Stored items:
Start of Block

(** C17: a command at an offset runs there, with the seek of before put in a place shared by all levels.  Afterwards the
    seek is what the command left in this place, or where the command sought to when it left it empty: the seek of before
    comes back when the command leaves the place alone, and is lost when the command runs another one at an offset
    ([nested_seek_lost]). *)
Theorem temporary_seek_restores fuel l o v st a : good (ses st) -> command l = true -> plain o && negb (String.eqb o "") = true ->
  strclean (l +:+ "@" +:+ o) = l +:+ "@" +:+ o -> (forall st', u64 (get_math (spaces_off o) st') = v) ->
  a = (if first_is "+" (spaces_off o) || first_is "-" (spaces_off o) then u64 (ses_seek (ses st) + v) else v) -> fits (ses_set_seek a (ses st)) ->
  exists st1, ses_seek (ses st1) = a /\ tmpoff st1 = ses_seek (ses st) /\
    forall r st2, commands_parse l st1 = Some (r, st2) ->
    exists st', radare_cmd_raw (S fuel) (l +:+ "@" +:+ o) st = Some (r, st') /\ tmpoff st' = NO_OFF /\
      cmd_level st' = cmd_level st2 - 1 /\
      ses_seek (ses st') = (if tmpoff st2 =? NO_OFF then ses_seek (ses st2) else tmpoff st2) /\
      (tmpoff st2 = tmpoff st1 -> ses_seek (ses st) <> NO_OFF -> ses_seek (ses st') = ses_seek (ses st)).
Proof.
  intros Hg Hl Ho Hc Hv Ha Hn. destruct (raw_at fuel l o v st a Hg Hl Ho Hc Hv Ha Hn) as (st1 & _ & H1 & _ & _ & Ht & _ & E).
  exists st1. split; [done|]. split; [done|]. intros r st2 E2. exists (leave st2). rewrite E, (bind_Some _ _ _ _ _ E2), finish_leave.
  split_and!; [done|by apply leave_tmpoff|by apply leave_level|by rewrite leave_seek|].
  intros Et Hs. rewrite leave_seek, Et, Ht. by rewrite (proj2 (Z.eqb_neq _ _) Hs).
Qed.

(** The place for the seek of before is shared by all levels.  When the command at an offset runs
    another one at an offset, the inner end takes it, and the seek stays at the outer offset for good. *)
Theorem nested_seek_lost fuel fuel2 l o v l2 o2 v2 st a :
  good (ses st) -> command l = true -> plain o && negb (String.eqb o "") = true ->
  strclean (l +:+ "@" +:+ o) = l +:+ "@" +:+ o -> (forall st', u64 (get_math (spaces_off o) st') = v) ->
  a = (if first_is "+" (spaces_off o) || first_is "-" (spaces_off o) then u64 (ses_seek (ses st) + v) else v) -> fits (ses_set_seek a (ses st)) -> a <> NO_OFF ->
  command l2 = true -> plain o2 && negb (String.eqb o2 "") = true -> strclean (l2 +:+ "@" +:+ o2) = l2 +:+ "@" +:+ o2 ->
  (forall st', u64 (get_math (spaces_off o2) st') = v2) -> fits (ses_set_seek v2 (ses st)) -> first_is "+" (spaces_off o2) || first_is "-" (spaces_off o2) = false ->
  (forall s, commands_parse l s = radare_cmd_raw (S fuel2) (l2 +:+ "@" +:+ o2) s) ->
  (forall s, commands_parse l2 s = Some (0, s)) ->
  exists st', radare_cmd_raw (S fuel) (l +:+ "@" +:+ o) st = Some (0, st') /\ ses_seek (ses st') = a.
Proof.
  intros Hg Hl Ho Hc Hv Ha Hf Hn Hl2 Ho2 Hc2 Hv2 Hf2 Hs2 Hrun Hq.
  destruct (raw_at fuel l o v st a Hg Hl Ho Hc Hv Ha Hf) as (st1 & Hg1 & H1 & Hb1 & Hz1 & _ & _ & E).
  destruct (raw_at fuel2 l2 o2 v2 st1 v2 Hg1 Hl2 Ho2 Hc2 Hv2) as (st2 & Hg2 & H2 & _ & _ & Ht2 & _ & E2).
  { by rewrite Hs2. }
  { revert Hf2. unfold fits. by rewrite !seek_set_seek, !bsize_set_seek, !size_set_seek, Hb1, Hz1. }
  exists (leave (leave st2)). rewrite E, (bind_Some _ _ _ 0 (leave st2)), finish_leave.
  - split; [done|]. rewrite leave_seek, leave_tmpoff, Z.eqb_refl, leave_seek, Ht2, H1.
    by rewrite (proj2 (Z.eqb_neq _ _) Hn).
  - by rewrite Hrun, E2, (bind_Some _ _ _ _ _ (Hq st2)), finish_leave.
Qed.

(** ** Levels *)
Lemma out_leave st : out (leave st) = if (cmd_level st =? 1) && negb (std st =? -1) then std st else out st.
Proof. unfold leave. destruct (tmpoff st =? NO_OFF); cbn; by destruct (_ && _). Qed.

(** The standard output of a command goes to the file behind the greater-than sign.  At the first
    level it comes back; below, where the level was not counted back, it stays in the file. *)
Theorem redirect_comes_back fuel l r st fd st1 v st2 : command l = true -> all_chars file_char r = true ->
  strclean (l +:+ ">" +:+ r) = l +:+ ">" +:+ r -> drop_while iswhitespace r <> "" ->
  io_open (drop_while iswhitespace r) (first_is ">" r) (entered st) = Some (fd, st1) -> fd <> -1 -> out st1 = out st -> out st <> -1 ->
  commands_parse l (with_out fd (out st1) st1) = Some (v, st2) -> out st2 = fd -> std st2 = out st -> cmd_level st2 = cmd_level st + 1 ->
  exists st', radare_cmd_raw (S fuel) (l +:+ ">" +:+ r) st = Some (v, st') /\
    out st' = if cmd_level st =? 0 then out st else fd.
Proof.
  intros Hl Hr Hc Hf Eo Hfd H1 Hout Ec H2 Hs Hlv. rewrite raw_redirect by done. rewrite (bind_Some _ _ _ _ _ Eo).
  rewrite (proj2 (Z.eqb_neq fd (-1)) Hfd), (bind_Some _ _ _ _ _ eq_refl), (bind_Some _ _ _ _ _ Ec), finish_leave.
  eexists. split; [reflexivity|]. rewrite out_leave, Hlv, Hs, H2, (proj2 (Z.eqb_neq (out st) (-1)) Hout), andb_true_r.
  by destruct (Z.eqb_spec (cmd_level st) 0), (Z.eqb_spec (cmd_level st + 1) 1); try lia.
Qed.

(** A grave accent that is not closed ends the line with -1, and the level of the interpreter stays one
    higher for the rest of the session. *)
Theorem unmatched_accent_leaks_level fuel l r st : command l = true -> plain r = true ->
  strclean (l +:+ "`" +:+ r) = l +:+ "`" +:+ r ->
  exists st', radare_cmd_raw (S fuel) (l +:+ "`" +:+ r) st = Some (-1, st') /\ cmd_level st' = cmd_level st + 1 /\
    ses st' = ses st /\ out st' = out st.
Proof.
  intros Hl Hr Hc. exists (entered st). rewrite raw_start; try done; try (by apply first_is_line); [| |by apply command_nonempty].
  - assert (E : inline_pipes (radare_cmd_raw fuel) fuel (l +:+ "`" +:+ r) = (ret Unmatched : M piped_t)).
    { assert (E1 : split_at "`" (l +:+ "`" +:+ r) = Some (l, r)) by by apply (split_at_app plain_char), command_plain.
      destruct fuel; cbn [inline_pipes]; rewrite E1; by rewrite (split_at_none plain_char "`" r). }
    rewrite E, bind_ret. unfold entered. cbn. by destruct (cmd_level st + 1 =? 1).
  - rewrite all_chars_app. cbn. by rewrite !plain_no_newline by (done || by apply command_plain).
Qed.

(** ** Lines of several commands *)
Lemma drop_while_length f s : (String.length (drop_while f s) <= String.length s)%nat.
Proof. induction s as [|c s IH]; [done|]. cbn. destruct (f c); cbn; lia. Qed.

Lemma split_and_length s l r : split_and s = Some (l, r) -> (String.length r < String.length s)%nat.
Proof.
  revert l. induction s as [|c s IH]; [done|]. intros l. cbn [split_and String.length]. destruct (starts_with "&&" (String c s)).
  - intros [= _ <-]. destruct s; cbn; lia.
  - destruct (split_and s) as [[l' r']|]; [|done]. intros [= _ <-]. specialize (IH l' eq_refl). lia.
Qed.

Lemma prompt_line_length s l r : prompt_line s = Some (l, Some r) -> (String.length r < String.length s)%nat.
Proof.
  unfold prompt_line. destruct (starts_with "[0x" s); [by destruct (split_at ">" s) as [[? []]|]|].
  destruct (first_is (chr 34) s); [done|]. destruct (split_and s) as [[l' r']|] eqn:E; [|done].
  intros [= -> ->]. by eapply split_and_length.
Qed.

(** More fuel than the line is long changes nothing. *)
Lemma cmd_loop_fuel raw n m s : (String.length s < n)%nat -> (String.length s < m)%nat ->
  forall st, cmd_loop (X := X) raw n s st = cmd_loop raw m s st.
Proof.
  revert m s. induction n as [|n IH]; intros m s Hn Hm st; [lia|]. destruct m as [|m]; [lia|]. cbn [cmd_loop].
  destruct (first_is "0" s); [done|]. destruct s as [|c s]; [done|]. set (t := String c s) in *.
  destruct (prompt_line t) as [[l o]|] eqn:Ep; [|done]. apply bind_ext. intros sk st1. destruct sk; [done|].
  apply bind_ext. intros [[k i]|] st2; [|done]. destruct (drop_while isdigit i); [done|].
  apply bind_ext. intros r st3. destruct o as [o|]; [|done]. apply prompt_line_length in Ep.
  pose proof (drop_while_length (fun c => Ascii.eqb c " ") o). unfold spaces_off. apply IH; lia.
Qed.

(** What a line with a command needs so that the ampersands behind it are seen. *)
Definition first_part (a : string) : bool :=
  all_chars (fun c => negb (Ascii.eqb c "&")) a && negb (first_is "0" a) && negb (first_is "{" a) &&
  negb (first_is (chr 34) a) && negb (starts_with "[0x" a) && negb (String.eqb (drop_while isdigit a) "").

(** C22: ampersands are sequence: the first command with its repetition, then the rest of the line, in the
    state the first one leaves. *)
Theorem cmd_sequence fuel a b st : first_part a = true -> starts_with "[0x" (a +:+ "&&" +:+ b) = false -> skip st = false ->
  radare_cmd fuel (a +:+ "&&" +:+ b) st = (do _ <- radare_cmd fuel a ;; radare_cmd fuel (spaces_off b)) st.
Proof.
  unfold first_part. rewrite !andb_true_iff, !negb_true_iff. intros [[[[[Ha H0] Hb] Hq] Hx] Hd] Hx' Hs.
  assert (Hf : forall c t, first_is c a = false -> first_is c (a +:+ t) = false) by (intros c t; destruct a; done).
  assert (Hne : a <> "") by by intros ->. assert (Hne' : a +:+ "&&" +:+ b <> "") by by destruct a.
  assert (Hp : prompt_line (a +:+ "&&" +:+ b) = Some (a, Some b)).
  { unfold prompt_line. rewrite Hx', (Hf (chr 34) _ Hq). by rewrite (split_and_app (fun c => negb (Ascii.eqb c "&"))). }
  assert (Hp' : prompt_line a = Some (a, None)).
  { unfold prompt_line. rewrite Hx, Hq. by rewrite (split_and_none (fun c => negb (Ascii.eqb c "&"))). }
  assert (Hlen : (String.length (spaces_off b) < String.length (a +:+ "&&" +:+ b))%nat).
  { rewrite !str_length_app. pose proof (drop_while_length (fun c => Ascii.eqb c " ") b). unfold spaces_off. cbn. lia. }
  assert (Hrun : forall n s i, s <> "" -> first_is "0" s = false -> prompt_line s = Some (a, i) ->
    cmd_loop (radare_cmd_raw fuel) (S n) s st =
      (do r <- repeat_raw (radare_cmd_raw fuel) (drop_while isdigit a) (Z.to_nat (let n := (if match a with String c _ => isdigit c | EmptyString => false end then atoi a else 1) in if n <? 1 then 1 else n)) 0 ;;
       match i with Some k => cmd_loop (radare_cmd_raw fuel) n (spaces_off k) | None => ret r end) st).
  { intros n s i Hn Hz Ep. cbn [cmd_loop]. rewrite Hz. destruct s as [|c s]; [done|]. rewrite Ep, bind_get, Hs.
    unfold repetition. rewrite Hb, bind_ret. by destruct (drop_while isdigit a). }
  unfold radare_cmd. rewrite (Hrun _ _ _ Hne' (Hf "0"%char _ H0) Hp).
  unfold bind at 2. rewrite (Hrun _ _ _ Hne H0 Hp').
  unfold bind. destruct (repeat_raw _ _ _ 0 st) as [[r st']|]; [|done].
  exact (cmd_loop_fuel (radare_cmd_raw fuel) _ (S (String.length (spaces_off b))) (spaces_off b) Hlen (Nat.lt_succ_diag_r _) st').
Qed.
End run.

(** ** The I/O layer keeps what the interpreter relies on *)
Section rio.
Context {W : Type} (plugins : list (plugin_t W)) (os_pread : Z -> Z -> Z -> option (list Z)) (x : Z) {HD : Disk plugins x}.

Definition set_block_size (n : Z) (c : config_t) : config_t :=
  Config (fd c) (seek c) (size c) (vaddr c) (paddr c) n (block c).

Definition rio_session : Session (radare_st W) := {|
  ses_seek st := seek (conf st);
  ses_set_seek a st := with_conf (Io.set_seek a (conf st)) st;
  ses_bsize st := block_size (conf st);
  ses_set_bsize n st := with_conf (set_block_size n (conf st)) st;
  ses_size st := size (conf st);
  ses_read := do _ <- radare_read plugins os_pread false ;; ret tt;
  ses_seek_to a := do _ <- radare_seek plugins a SEEK_SET ;; ret tt |}.

(** A file that is open, at no base address and with nothing mapped over it. *)
Record open_file (st : radare_st W) : Prop := {
  of_fd : fd (conf st) = x;
  of_fd' : x <> -1;
  of_ok : disk_ok (dev st);
  of_vaddr : vaddr (conf st) = 0;
  of_size : size (conf st) = Z.of_nat (length (disk_bytes (dev st)));
  of_small : size (conf st) < 2^63;
  of_maps : maps st = [] }.

Lemma radare_read_open st : open_file st -> fits (Session0:=rio_session) st ->
  exists r d b, radare_read plugins os_pread false st =
      Some (r, with_conf (set_block b (conf st)) (with_dev (write_last st) d st)) /\
    disk_ok d /\ disk_bytes d = disk_bytes (dev st).
Proof.
  intros [] (Hs & Hb & He). cbn in *. unfold radare_read, bind.
  rewrite (proj2 (Z.eqb_neq (fd (conf st)) (-1))) by congruence.
  rewrite (proj2 (Z.eqb_neq (seek (conf st)) minus1)) by (unfold minus1; lia).
  destruct (RioSpec.seek_set plugins x st (seek (conf st))) as (d1 & -> & Hok1 & Hb1 & Hat1);
    [done|done|done|unfold minus1; lia|]. unfold contents in *.
  unfold io_read_m. cbn [conf with_conf with_dev maps fd Io.set_seek dev write_last]. rewrite of_fd0, of_maps0.
  rewrite (io_read_unmapped plugins os_pread), u64_id by (apply Forall_nil_2 || (split; lia)).
  rewrite <-Hb1 in *.
  destruct (disk_read (Io.set_seek (seek (conf st)) (conf st)) d1 (replicate (Z.to_nat (block_size (conf st))) 255)
    (block_size (conf st)) (seek (conf st))) as (d2 & r & -> & Hok2 & Hb2); try done; try lia.
  { apply Hat1; try done; lia. }
  eexists _, d2, _. split; [|by rewrite Hb2]. done.
Qed.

End of Block

→ Task goal
Here the job is to transcribe the lines from the first line of the data through the line containing "Theorem temporary_seek_restores fuel", inclusive, exactly and with nothing else.

→ Answer to the exercise
(** C17: a command at an offset runs there, with the seek of before put in a place shared by all levels.  Afterwards the
    seek is what the command left in this place, or where the command sought to when it left it empty: the seek of before
    comes back when the command leaves the place alone, and is lost when the command runs another one at an offset
    ([nested_seek_lost]). *)
Theorem temporary_seek_restores fuel l o v st a : good (ses st) -> command l = true -> plain o && negb (String.eqb o "") = true ->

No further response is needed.